In many ways the radio and television scene is abysmal as far as modern jazz is concerned with one bright exception: WWOZ. Even the pop, blues and R&B New Orleans artists have a hard time breaking into the media here because they program their stations in the same way as similar stations around the country. Were it not for WWOZ, it is doubtful that any New Orleans artist would receive any airplay. Not only do the ‘OZ jocks play jazz (WWOZ programs more jazz than all the other radio stations combined!), they also actively publicize jazz events and frequently interview jazz artists on the air.
Because of Wynton Marsalis et al, many people around the country have heard of NOCCA and sometimes mistakenly assume that the educational scene is very strong in jazz. The reality is far different from the supposition. On the other hand, there is a great deal of hope that two newly instituted programs will prove to be very successful.
The University of New Orleans Jazz Studies Program under the leadership of Ellis Marsalis (who brought Harold Batiste on full time) is the current flagship of the developing modern jazz educational scene. The New Orleans Jazz & Heritage Foundation, Inc. is also backing a jazz school under the leadership of Edward Kidd Jordan. This effort includes active input from board members Ellis Marsalis, Alvin Batiste, Germaine Bazzle and Iman Wali Ra’oof.

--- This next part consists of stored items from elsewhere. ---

(** Once [bad_posture_count] has reached 3, every frame with landmarks that
    is not a stand-up edge leaves the count at 3 or more and the alert loop
    active, whatever posture the frame shows: a good posture does not stop
    the alert. *)
Theorem alert_persists (now : R) (lms : list Landmark) (side : Side)
    (s s' : State) (evs : list Event) :
  choose_side lms VIS_THRESH = Some side ->
  process_landmarks now lms s = Some (s', evs) ->
  (3 <= bad_posture_count s)%Z ->
  stand_up_edge (stand_angle side lms) s = false ->
  (3 <= bad_posture_count s')%Z /\ ping_active s' = true /\
  count is_thread_join evs = 0%nat.
Proof.
  intros Hside Hp Hc He.
  destruct (process_landmarks_side now lms side s s' evs Hside Hp) as [-> ->].
  set (sit := sit_angle side lms). set (std := stand_angle side lms) in *.
  destruct (process_angles_effect now side sit std s)
    as (_ & _ & _ & Eb & _ & _ & _ & _ & _ & Ea).
  rewrite He in Eb.
  assert (Hc' : (3 <= bad_posture_count
                        (fst (process_angles now side sit std s)))%Z)
    by (rewrite Eb; destruct (detection_fires now sit std s); lia).
  assert (Ha : ping_active (fst (process_angles now side sit std s)) = true).
  { rewrite Ea. apply orb_true_iff. right. apply Z.leb_le. exact Hc'. }
  split; [exact Hc' |]. split; [exact Ha |].
  (* no join: the loop is asked to be active *)
  rewrite process_angles_unfold. cbv zeta. cbn [snd].
  rewrite process_angles_unfold in Ha. cbv zeta in Ha. cbn [fst] in Ha.
  cbn [ping_active set_prev_is_standing] in Ha.
  rewrite manage_sound_loop_active in Ha.
  rewrite Ha.
  destruct (steps_keep_thread now sit (is_sit_of sit std) (is_stand_of std)
              true (sitting_timer now (is_sit_of sit std) (is_stand_of std) s))
    as (_ & (_ & _ & J2) & _).
  rewrite !count_app, J2.
  match goal with
  | |- context [posture_check now sit ?b ?x] =>
      destruct (steps_keep_thread now sit (is_sit_of sit std) b true x)
        as (_ & _ & (_ & _ & J3) & _); rewrite J3
  end.
  match goal with
  | |- context [stretch_prompt ?b ?x] =>
      destruct (steps_keep_thread now sit (is_sit_of sit std)
                  (is_stand_of std) b x)
        as (_ & _ & _ & (_ & _ & J4) & _); rewrite J4
  end.
  match goal with
  | |- context [exceeded_notice ?b ?x] =>
      destruct (steps_keep_thread now sit (is_sit_of sit std)
                  (is_stand_of std) b x)
        as (_ & _ & _ & _ & (_ & J5)); rewrite J5
  end.
  unfold manage_sound_loop. cbn [negb andb].
  match goal with
  | |- context [if ?c then _ else (?s0, [])] => destruct c
  end; reflexivity.
Qed.

Lemma alert_persists_witness :
  let s0 := mkState 3 0 112 (Some 100) false false None
                    (Some ping_loop_thread) true in
  let r := process_angles 200 Left 180 90 s0 in
  (3 <= bad_posture_count (fst r))%Z /\ ping_active (fst r) = true /\
  count is_thread_join (snd r) = 0%nat.
Proof.
  cbv zeta.
  destruct sitting_upright_measures as (Hside & Hsit & Hstd).
  apply (alert_persists 200 sitting_upright Left
           (mkState 3 0 112 (Some 100) false false None
                    (Some ping_loop_thread) true)).
  - exact Hside.
  - rewrite sitting_upright_frame. rewrite <- surjective_pairing.
    reflexivity.
  - cbn. lia.
  - rewrite Hstd. unfold stand_up_edge, is_stand_of, fold_std, STAND_THRESHOLD.
    eval_cmp. reflexivity.
Defined.

(** ** States of a run *)

Lemma process_angles_counts_ok (now : R) (side : Side) (sit std0 : R)
    (s : State) :
  (0 <= consecutive_bad_posture s)%Z ->
  (stretch_prompted s = true -> sitting_start_time s <> None) ->
  let r := process_angles now side sit std0 s in
  (0 <= consecutive_bad_posture (fst r))%Z /\
  (stretch_prompted (fst r) = true -> sitting_start_time (fst r) <> None).
Proof.
  intros Hc Hp. cbv zeta.
  destruct (process_angles_effect now side sit std0 s)
    as (_ & _ & Es & _ & _ & Ec & _).
  destruct (process_angles_stretch now side sit std0 s) as [Ep _].
  cbv zeta in Ep. split.
  - rewrite Ec.
    destruct (suppressed now std0 s), (bad_angle sit),
      (detection_fires now sit std0 s); lia.
  - rewrite Ep. intros H. apply orb_true_iff in H. destruct H as [H | H].
    + unfold stretch_time in H. apply andb_true_iff in H.
      destruct H as [_ H].
      destruct (sitting_start_time (fst (process_angles now side sit std0 s)));
        [discriminate | discriminate H].
    + rewrite Es. destruct (is_stand_of std0); [discriminate H |].
      destruct (sitting_start_time s); [discriminate |].
      destruct (is_sit_of sit std0); [discriminate H |].
      exfalso. apply (Hp H). reflexivity.
Qed.

(** In every state of a run under a positive clock that never goes back,
    both counters are non-negative, the last detection time lies between 0
    and the clock reading of the last frame, the stored sitting and stand-up
    times are positive clock readings of the past, and the stretch flag is
    set only while the sitting timer runs. *)
Theorem reachable_state_bounds (t : R) (s : State) :
  reachable t s ->
  (0 <= bad_posture_count s)%Z /\
  (0 <= consecutive_bad_posture s)%Z /\
  0 <= last_detection_time s <= t /\
  (forall u, sitting_start_time s = Some u -> 0 < u <= t) /\
  (forall u, stand_up_time s = Some u -> 0 < u <= t) /\
  (stretch_prompted s = true -> sitting_start_time s <> None).
Proof.
  intros Hr.
  destruct (reachable_timestamps_ok t s Hr) as (Hu & Hs & Hb & _).
  assert (H : (0 <= consecutive_bad_posture s)%Z /\
              0 <= last_detection_time s <= t /\
              (stretch_prompted s = true -> sitting_start_time s <> None)).
  { clear Hu Hs Hb.
    induction Hr as [| t now f s s1 evs Hr IH Ht Hnow Hf].
    - cbn. repeat split; try lia; try lra; try discriminate.
    - destruct IH as (Hc & Hl & Hp).
      destruct f as [lms |]; cbn [process_frame] in Hf.
      + destruct (process_landmarks_inv now lms s s1 evs Hf)
          as (side & _ & E).
        destruct (process_angles_counts_ok now side (sit_angle side lms)
                    (stand_angle side lms) s Hc Hp) as [Hc1 Hp1].
        destruct (process_angles_effect now side (sit_angle side lms)
                    (stand_angle side lms) s)
          as (_ & _ & _ & _ & El & _).
        rewrite E in Hc1, Hp1, El. cbn [fst] in Hc1, Hp1, El.
        split; [exact Hc1 |]. split; [| exact Hp1].
        rewrite El. destruct (detection_fires now _ _ s); lra.
      + injection Hf as Hf.
        destruct (handle_no_detection_effect s)
          as (_ & Ep & Ec & _ & _ & _ & _ & El & _).
        rewrite Hf in Ep, Ec, El. cbn [fst] in Ep, Ec, El.
        rewrite Ep, Ec, El. split; [lia |]. split; [lra | discriminate]. }
  destruct H as (Hc & Hl & Hp).
  repeat split; try assumption; try (apply Hs; assumption);
    try (apply Hu; assumption); lra.
Qed.

Lemma reachable_after_standing :
  reachable 100 (mkState 0 0 0 None false true (Some 100) None false).
Proof.
  assert (E : process_angles 100 Left 90 180 initial_state
              = (mkState 0 0 0 None false true (Some 100) None false,
                 snd (process_angles 100 Left 90 180 initial_state))).
  { rewrite (surjective_pairing
               (process_angles 100 Left 90 180 initial_state)) at 1.
    f_equal. unfold initial_state. eval_frame. reflexivity. }
  refine (reach_frame 0 100 (Some standing_slouched) initial_state _ _
                      reach_init _ _ _).
  - lra.
  - lra.
  - cbn [process_frame]. rewrite standing_slouched_frame, E. reflexivity.
Qed.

Of course, the Loyola program continues under John Mahoney’s leadership and NOCCA’s jazz program is now led by Clyde Kerr, Jr. On a less well-known, but perhaps equally important level, percussionist Johnathan Bloom is doing an excellent job at the junior high school level with a program through the public schools. While most assume that active jazz education programs will turn out future jazz greats, the fact is that very few graduates of these and similar programs have ever made a major impression on the jazz world, and in those few celebrated cases that do, it is generally conceded that other influences were equally, if not more, important in their development as jazz artists.
Ellis Marsalis offers an interesting insight into the potential of jazz education. “What needs to happen is that we turn out a group of teachers—people who can teach and influence youngsters about jazz. We don’t have that now, we just don’t have many people who know how to teach jazz.”
NOW’S THE TIME
Charlie Parker’s famous recording aptly sums up the modern jazz situation: “now’s the time.” As Ellis Marsalis says, “For years we’ve been complaining. Well now we’ve got the ball and if we don’t score, we’ve got nobody else left to blame.”
The modern jazz scene in New Orleans is at a pivotal point. Because of media attention to the careers of some young New Orleans musicians, and also because of significant commitments from some sectors (such as the Chamber of Commerce) which previously had not been actively involved in the propagation of modern jazz, there is an opportunity for modern jazz in New Orleans to achieve a level of public awareness and garner public support to a degree heretofore impossible to even imagine.
For reasons that sometimes have nothing to do with the aesthetics of the music, there is a major interest in modern jazz in New Orleans coming from diverse sectors of New Orleans society. The question is not why there is the interest, nor even how long this interest will last. The real question is what will we do with this opportunity.